━━━ DATA FOR REVIEW ━━━

(* ===== verification/Fits.v ===== *)
(** Every field the matching thread keeps stays within its machine width, so
    that what it exports fits the snapshot format. *)
From stdpp Require Import base numbers gmap list.
From Stdlib Require Import ZArith Lia.
From S2P Require Import Prelude Types OrderBook BookFacts Engine Bytes Protocol Commands Wal.
From S2P Require Import Snapshot RiskConfig MatchingThread Recovery Ownership CoreInv RestoreProps.
From S2P Require Import Timeless.

Definition order_fits (o : Order) : Prop := is_i64 (o_price_ticks o) /\ is_u64 (o_timestamp o).

Definition orders_fit (M : gmap Z Order) : Prop := map_Forall (fun _ o => order_fits o) M.

(** Sessions and client ids in the tables, within the bounds of the commands
    that brought them. *)
Definition tables_in (P Q : Z -> Prop) (t : Tables) : Prop :=
  map_Forall (fun _ => P) (owner_of_ t) /\ map_Forall (fun _ => Q) (client_id_of_ t).

Record core_fits (k : Core) : Prop := {
  cf_orders : orders_fit (core_orders k);
  cf_tables : tables_in is_u64 is_u64 (tables_ k);
  cf_last : is_i64 (last_trade_ticks_ k);
  cf_clock : is_u64 (logical_clock_ k);
}.

Lemma core_fits_init : core_fits core0.
Proof.
  split; [apply map_Forall_empty|split; apply map_Forall_empty|done|done].
Qed.

(** ** Orders and tables *)

Lemma fill_map_fit id q M : orders_fit M -> orders_fit (fill_map id q M).
Proof.
  intros H. unfold fill_map. destruct (M !! id) as [o|] eqn:E; [|done]. destruct (q <? _).
  - by apply map_Forall_insert_2; [apply (H _ _ E)|].
  - by apply map_Forall_delete.
Qed.

Lemma fill_trades_fit ts M : orders_fit M -> orders_fit (foldl fill_trade M ts).
Proof.
  revert M. induction ts as [|t ts IH]; intros M H; [done|]. cbn [foldl].
  by apply IH, fill_map_fit, fill_map_fit.
Qed.

Section tables.
Context (P Q : Z -> Prop).

Lemma record_order_in id s coid q side t :
  tables_in P Q t -> P s -> Q coid -> tables_in P Q (record_order id s coid q side t).
Proof. intros [H1 H2] Hs Hc. split; by apply map_Forall_insert_2. Qed.

Lemma forget_order_in id t : tables_in P Q t -> tables_in P Q (forget_order id t).
Proof.
  intros [H1 H2]. unfold forget_order. destruct (owner_of_ t !! id); split; cbn;
    by try apply map_Forall_delete.
Qed.

Lemma fill_tables_in id q t : tables_in P Q t -> tables_in P Q (fill_tables id q t).
Proof.
  intros H. unfold fill_tables. destruct (owner_of_ t !! id); [|done]. cbv zeta.
  destruct (_ =? 0); [by apply forget_order_in|done].
Qed.

Lemma fill_tables_trades_in ts t : tables_in P Q t -> tables_in P Q (foldl fill_tables_trade t ts).
Proof.
  revert t. induction ts as [|x ts IH]; intros t H; [done|]. cbn [foldl].
  by apply IH, fill_tables_in, fill_tables_in.
Qed.

Lemma new_order_in c m :
  drained m -> tables_in P Q (tables_ (core_ m)) -> P (c_session c) -> Q (c_client_order_id c) ->
  tables_in P Q (tables_ (core_ (apply_new_order c m))).
Proof.
  intros Hd Ht Hs Hc. destruct (decide (check_risk (risk_ m) c (core_ m) = NONE)) as [Hr|Hr];
    [|by rewrite apply_new_order_rejected].
  rewrite apply_new_order_core by done. cbn [accepted_core tables_].
  destruct (o_type _); [apply forget_order_in|..]; by apply fill_tables_trades_in, record_order_in.
Qed.

Lemma dispatch_in c m :
  core_inv (core_ m) -> tables_in P Q (tables_ (core_ m)) -> P (c_session c) -> Q (c_client_order_id c) ->
  tables_in P Q (tables_ (core_ (dispatch c m))).
Proof.
  intros Hk Ht Hs Hc. unfold dispatch. destruct (c_type c).
  - done.
  - apply new_order_in; [apply (ci_log _ Hk)|done..].
  - destruct (apply_cancel_core c m Hk) as [[_ ->]|(_ & b' & _ & _ & -> & _)]; [done|]. by apply forget_order_in.
  - destruct (apply_modify_core c m Hk) as [[_ ->]|(o & b' & m' & _ & _ & _ & He & Hinv & _ & ->)]; [done|].
    apply new_order_in; [apply (ci_log _ Hinv)| |done..]. rewrite He. by apply forget_order_in.
  - by rewrite (core_proper _ _ (apply_subscribe_same c m)).
  - rewrite cancel_all_core. cbv zeta. cbn [tables_ with_tables erase_session].
    generalize (session_ids (c_session c) (tables_ (core_ m))). intros ids. revert Ht. generalize (core_ m).
    induction ids as [|x ids IH]; intros k Ht; [exact Ht|]. cbn [foldl]. apply IH.
    unfold cancel_one. destruct (processOrder _ _) as [r e]. by apply forget_order_in.
Qed.

End tables.

(** ** Trades *)

Lemma swept_order q os q' rest fs f : swept q os q' rest fs -> f ∈ fs -> f.1 ∈ os.
Proof.
  intros H. induction H as [|q o os q' rest fs _ _ _ IH|].
  - by intros ?%not_elem_of_nil.
  - intros [->|Hf]%elem_of_cons; [by left|right; by apply IH].
  - intros ->%list_elem_of_singleton. by left.
Qed.

Definition price_fits (t : Trade) : Prop := is_i64 (t_price_ticks t).

Lemma fills_price (o : Order) q os q' rest fs (g : Order * Z -> Trade) :
  swept q os q' rest fs -> Forall order_fits (o :: os) ->
  (forall f, t_price_ticks (g f) = o_price_ticks f.1 \/ t_price_ticks (g f) = o_price_ticks o) ->
  Forall price_fits (g <$> fs).
Proof.
  intros Hsw [Ho Hos]%Forall_cons Hg. apply Forall_fmap, Forall_forall. intros f Hf.
  cbn. unfold price_fits. destruct (Hg f) as [-> | ->]; [|apply Ho].
  rewrite Forall_forall in Hos. by apply Hos, (swept_order q os q' rest fs).
Qed.

Lemma orders_fit_all b : book_wf b -> orders_fit (order_map (all_orders b)) -> Forall order_fits (all_orders b).
Proof.
  intros Hw H. apply Forall_forall. intros o Ho.
  by apply (H (o_id o)), order_map_some; [apply book_ids_nodup|].
Qed.

(** A new order trades at its own price or at that of a resting order. *)
Lemma process_prices o b :
  engine_inv b -> acceptable o b -> order_fits o -> Forall order_fits (all_orders b) ->
  Forall price_fits (trade_log_ (processOrder o (mkEngine b [])).2).
Proof.
  intros Hinv Hok Ho Hb. pose proof (process_refines_lemma o b [] Hinv Hok) as Hp.
  unfold spec_process in Hp. rewrite !qside_abs in Hp.
  assert (Forall order_fits (o :: queue (opposite (o_side o)) b)) as Hq.
  { apply Forall_cons. split; [done|]. rewrite (all_orders_perm (opposite (o_side o))) in Hb.
    by apply Forall_app in Hb as [Hb _]. }
  unfold acceptable in Hok. destruct (o_type o).
  - destruct (sweep _ _) as [[q' rest] fs] eqn:E. destruct Hp as (b' & -> & _).
    apply sweep_swept in E; [|apply Hok]. apply (fills_price o _ _ _ _ _ _ E Hq).
    intros f. left. unfold market_trade. by destruct (o_side o).
  - destruct (sweep_limit _ _ _ _) as [[q' rest] fs] eqn:E. destruct Hp as (b' & -> & _).
    apply sweep_limit_swept in E; [|apply Hok]. apply (fills_price o _ _ _ _ _ _ E Hq).
    intros f. unfold limit_trade. destruct (o_side o); [by left|by right].
  - destruct (remove_id _ _) as [[? ?]|]; [|destruct (remove_id _ _) as [[? ?]|]];
      destruct Hp as (b' & -> & _); constructor.
Qed.

Lemma last_price_fits p ts : is_i64 p -> Forall price_fits ts -> is_i64 (last_price p ts).
Proof.
  intros Hp H. revert p Hp. induction H as [|t ts Ht _ IH]; intros p Hp; [done|]. by apply IH.
Qed.

(** ** Commands *)

Lemma new_order_fits c m :
  core_inv (core_ m) -> core_fits (core_ m) -> command_ok c -> core_fits (core_ (apply_new_order c m)).
Proof.
  intros Hk [F1 F2 F3 F4] Hc. set (k := core_ m) in *.
  destruct (decide (check_risk (risk_ m) c k = NONE)) as [Hr|Hr];
    [|by rewrite apply_new_order_rejected].
  destruct (order_of_acceptable _ _ _ Hk Hc Hr) as (Hok & Hq & Ht & Hf).
  destruct (process_new_map _ _ (ci_engine k Hk) Hok Hf Hq Ht) as (r & b' & ts & Hp & Ha & Hinv & Hmap).
  rewrite (apply_new_order_accepted c m r b' ts Hr (ci_log k Hk) Hp Ha). fold k.
  set (o := order_of c k) in *.
  assert (is_u64 (o_timestamp o)) as Hts by apply u64_range.
  assert (order_fits o) as Ho by (split; [apply Hc|done]).
  pose proof (process_prices o _ (ci_engine k Hk) Hok Ho) as Hpr. rewrite Hp in Hpr. cbn in Hpr.
  assert (orders_fit (fills_of o (core_book k) ts)) as Hfills
    by by apply fill_trades_fit, map_Forall_insert_2.
  assert (tables_in is_u64 is_u64 (foldl fill_tables_trade (record_order (o_id o) (c_session c)
    (c_client_order_id c) (c_quantity c) (o_side o) (tables_ k)) ts)) as Htab
    by (apply fill_tables_trades_in, record_order_in; [done|apply Hc..]).
  split; unfold accepted_core; fold o; cbn [tables_ last_trade_ticks_ logical_clock_].
  - unfold core_orders, core_book. cbn [engine_ book_]. rewrite Hmap.
    destruct (o_type o); [by apply map_Forall_delete|done|done].
  - destruct (o_type o); [by apply forget_order_in|done|done].
  - apply last_price_fits; [done|]. apply Hpr, orders_fit_all; [apply (ci_engine k Hk)|done].
  - done.
Qed.

Lemma cancelled_fits xoid b' k :
  order_map (all_orders b') = delete xoid (core_orders k) -> core_fits k ->
  core_fits (cancelled_core xoid b' k).
Proof.
  intros Hm [F1 F2 F3 F4]. split; cbn; try done.
  - unfold core_orders, core_book. cbn. rewrite Hm. by apply map_Forall_delete.
  - by apply forget_order_in.
Qed.

Lemma cancel_one_fits xoid k : core_inv k -> core_fits k -> core_fits (cancel_one k xoid).
Proof.
  intros Hk Hf. destruct (process_cancel_core k xoid Hk) as (r & b' & Hp & _ & Hm & _).
  unfold cancel_one. rewrite Hp. by apply (cancelled_fits xoid b' k).
Qed.

Lemma cancel_all_fits c m :
  core_inv (core_ m) -> core_fits (core_ m) -> core_fits (core_ (apply_cancel_all c m)).
Proof.
  intros Hk Hf. rewrite cancel_all_core. cbv zeta.
  generalize (session_ids (c_session c) (tables_ (core_ m))). intros ids.
  assert (core_fits (foldl cancel_one (core_ m) ids)) as [F1 F2 F3 F4].
  { revert Hk Hf. generalize (core_ m). induction ids as [|x ids IH]; intros k Hk Hf; [done|].
    cbn [foldl]. apply IH; [by apply cancel_one_inv|by apply cancel_one_fits]. }
  by split.
Qed.

Lemma dispatch_fits c m :
  core_inv (core_ m) -> core_fits (core_ m) -> command_ok c -> core_fits (core_ (dispatch c m)).
Proof.
  intros Hk Hf Hc. unfold dispatch. destruct (c_type c).
  - done.
  - by apply new_order_fits.
  - destruct (apply_cancel_core c m Hk) as [[_ ->]|(_ & b' & _ & Hm & -> & _)]; [done|].
    by apply cancelled_fits.
  - destruct (apply_modify_core c m Hk) as [[_ ->]|(o & b' & m' & _ & _ & Hm & He & Hinv & _ & ->)]; [done|].
    apply new_order_fits; [done| |done]. rewrite He. by apply cancelled_fits.
  - by rewrite (core_proper _ _ (apply_subscribe_same c m)).
  - by apply cancel_all_fits.
Qed.

Lemma apply_fits env c m :
  core_inv (core_ m) -> core_fits (core_ m) -> command_ok c -> core_fits (core_ (apply env c m)).
Proof.
  intros Hk Hf Hc. unfold apply. destruct (_ && _); [|by apply dispatch_fits].
  destruct (wal_ m) as [w|]; [|by apply dispatch_fits].
  destruct (wal_append _ _ _ _) as [ok w']. destruct (negb ok); [done|].
  by apply (dispatch_fits c (set_wal (Some w') m)).
Qed.

Lemma run_fits ps m :
  core_inv (core_ m) -> core_fits (core_ m) -> Forall (fun p => command_ok p.2) ps ->
  next_exchange_id_ (core_ m) + Z.of_nat (length ps) < 2 ^ 64 -> core_fits (core_ (run m ps)).
Proof.
  intros Hk Hf Hps. revert m Hk Hf. induction Hps as [|p ps Hp Hps IH]; intros m Hk Hf Hn; [done|].
  cbn [run foldl length] in *. fold (run (apply p.1 p.2 m) ps).
  destruct (apply_inv p.1 p.2 m Hk Hp) as [H1 H2]; [unfold id_room; lia|].
  apply IH; [done|by apply apply_fits|lia].
Qed.

Lemma run_next_id ps m :
  core_inv (core_ m) -> Forall (fun p => command_ok p.2) ps ->
  next_exchange_id_ (core_ m) + Z.of_nat (length ps) < 2 ^ 64 ->
  next_exchange_id_ (core_ (run m ps)) <= next_exchange_id_ (core_ m) + Z.of_nat (length ps).
Proof.
  intros Hk Hps. revert m Hk. induction Hps as [|p ps Hp Hps IH]; intros m Hk Hn; [cbn; lia|].
  cbn [run foldl length] in *. fold (run (apply p.1 p.2 m) ps).
  destruct (apply_inv p.1 p.2 m Hk Hp) as [H1 H2]; [unfold id_room; lia|].
  specialize (IH _ H1 ltac:(lia)). lia.
Qed.

(** ** Exports *)

(** Ids are distinct and below the counter: there are fewer orders than that. *)
Lemma orders_below_counter k :
  core_inv k -> Z.of_nat (length (all_orders (core_book k))) < next_exchange_id_ k.
Proof.
  intros Hk. pose proof (ci_next k Hk) as Hn.
  pose proof (book_ids_nodup _ (proj1 (ci_engine k Hk))) as Hd.
  assert (length (o_id <$> all_orders (core_book k)) <= length (seqZ 1 (next_exchange_id_ k - 1)))%nat as Hl.
  { apply submseteq_length, NoDup_submseteq; [done|]. intros id (o & -> & Ho)%list_elem_of_fmap.
    apply elem_of_seqZ. pose proof (ci_ids k Hk (o_id o)) as Hi.
    unfold core_orders in Hi. rewrite (order_map_some _ o) in Hi by done. specialize (Hi ltac:(done)). lia. }
  rewrite length_fmap, length_seqZ in Hl. lia.
Qed.

Lemma all_orders_u32 b o : book_wf b -> o ∈ all_orders b -> is_u32 (o_quantity o).
Proof.
  intros (Hb & Ha & _) Ho. pose proof (flat_resting _ _ Hb) as Hfb. pose proof (flat_resting _ _ Ha) as Hfa.
  rewrite Forall_forall in Hfb, Hfa. unfold all_orders in Ho.
  apply elem_of_app in Ho as [Ho|Ho]; [destruct (Hfb o Ho) as (_ & _ & H)|destruct (Hfa o Ho) as (_ & _ & H)]; apply H.
Qed.

Lemma export_fits k seq :
  core_inv k -> core_fits k -> is_u64 (next_exchange_id_ k) -> is_u64 seq ->
  snapshot_ok (export_snapshot seq k).
Proof.
  intros Hk [F1 [F2 F2'] F3 F4] Hn Hs. pose proof (orders_below_counter k Hk) as Hl.
  pose proof (orders_fit_all _ (proj1 (ci_engine k Hk)) F1) as Hall. rewrite Forall_forall in Hall.
  unfold snapshot_ok, export_snapshot. cbn. split_and!; try done.
  - rewrite length_fmap. unfold core_book, is_u64 in *. lia.
  - apply Forall_fmap, Forall_forall. intros o Ho. cbn. destruct (Hall o Ho) as [Hp Ht].
    assert (core_orders k !! o_id o = Some o) as Hm
      by by apply order_map_some; [apply book_ids_nodup, (ci_engine k Hk)|].
    assert (forall (M : gmap Z Z), map_Forall (fun _ s => is_u64 s) M -> is_u64 (default 0 (M !! o_id o))) as Hd.
    { intros M HM. destruct (M !! o_id o) eqn:E; [by apply (HM _ _ E)|done]. }
    unfold snap_order_ok. cbn. split_and!; try done; [|apply Hd; done|apply Hd; done| | |].
    + pose proof (ci_ids k Hk (o_id o) ltac:(by rewrite Hm)). unfold is_u64 in *. lia.
    + pose proof (all_orders_u32 _ _ (proj1 (ci_engine k Hk)) Ho). done.
    + by destruct (o_side o).
    + by destruct (o_side o).
Qed.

━━━

Set down exactly the lines that begin the records and continue through the line bearing "(** ** Orders and tables *)"; include both ends.

(* ===== verification/Fits.v ===== *)
(** Every field the matching thread keeps stays within its machine width, so
    that what it exports fits the snapshot format. *)
From stdpp Require Import base numbers gmap list.
From Stdlib Require Import ZArith Lia.
From S2P Require Import Prelude Types OrderBook BookFacts Engine Bytes Protocol Commands Wal.
From S2P Require Import Snapshot RiskConfig MatchingThread Recovery Ownership CoreInv RestoreProps.
From S2P Require Import Timeless.

Definition order_fits (o : Order) : Prop := is_i64 (o_price_ticks o) /\ is_u64 (o_timestamp o).

Definition orders_fit (M : gmap Z Order) : Prop := map_Forall (fun _ o => order_fits o) M.

(** Sessions and client ids in the tables, within the bounds of the commands
    that brought them. *)
Definition tables_in (P Q : Z -> Prop) (t : Tables) : Prop :=
  map_Forall (fun _ => P) (owner_of_ t) /\ map_Forall (fun _ => Q) (client_id_of_ t).

Record core_fits (k : Core) : Prop := {
  cf_orders : orders_fit (core_orders k);
  cf_tables : tables_in is_u64 is_u64 (tables_ k);
  cf_last : is_i64 (last_trade_ticks_ k);
  cf_clock : is_u64 (logical_clock_ k);
}.

Lemma core_fits_init : core_fits core0.
Proof.
  split; [apply map_Forall_empty|split; apply map_Forall_empty|done|done].
Qed.

(** ** Orders and tables *)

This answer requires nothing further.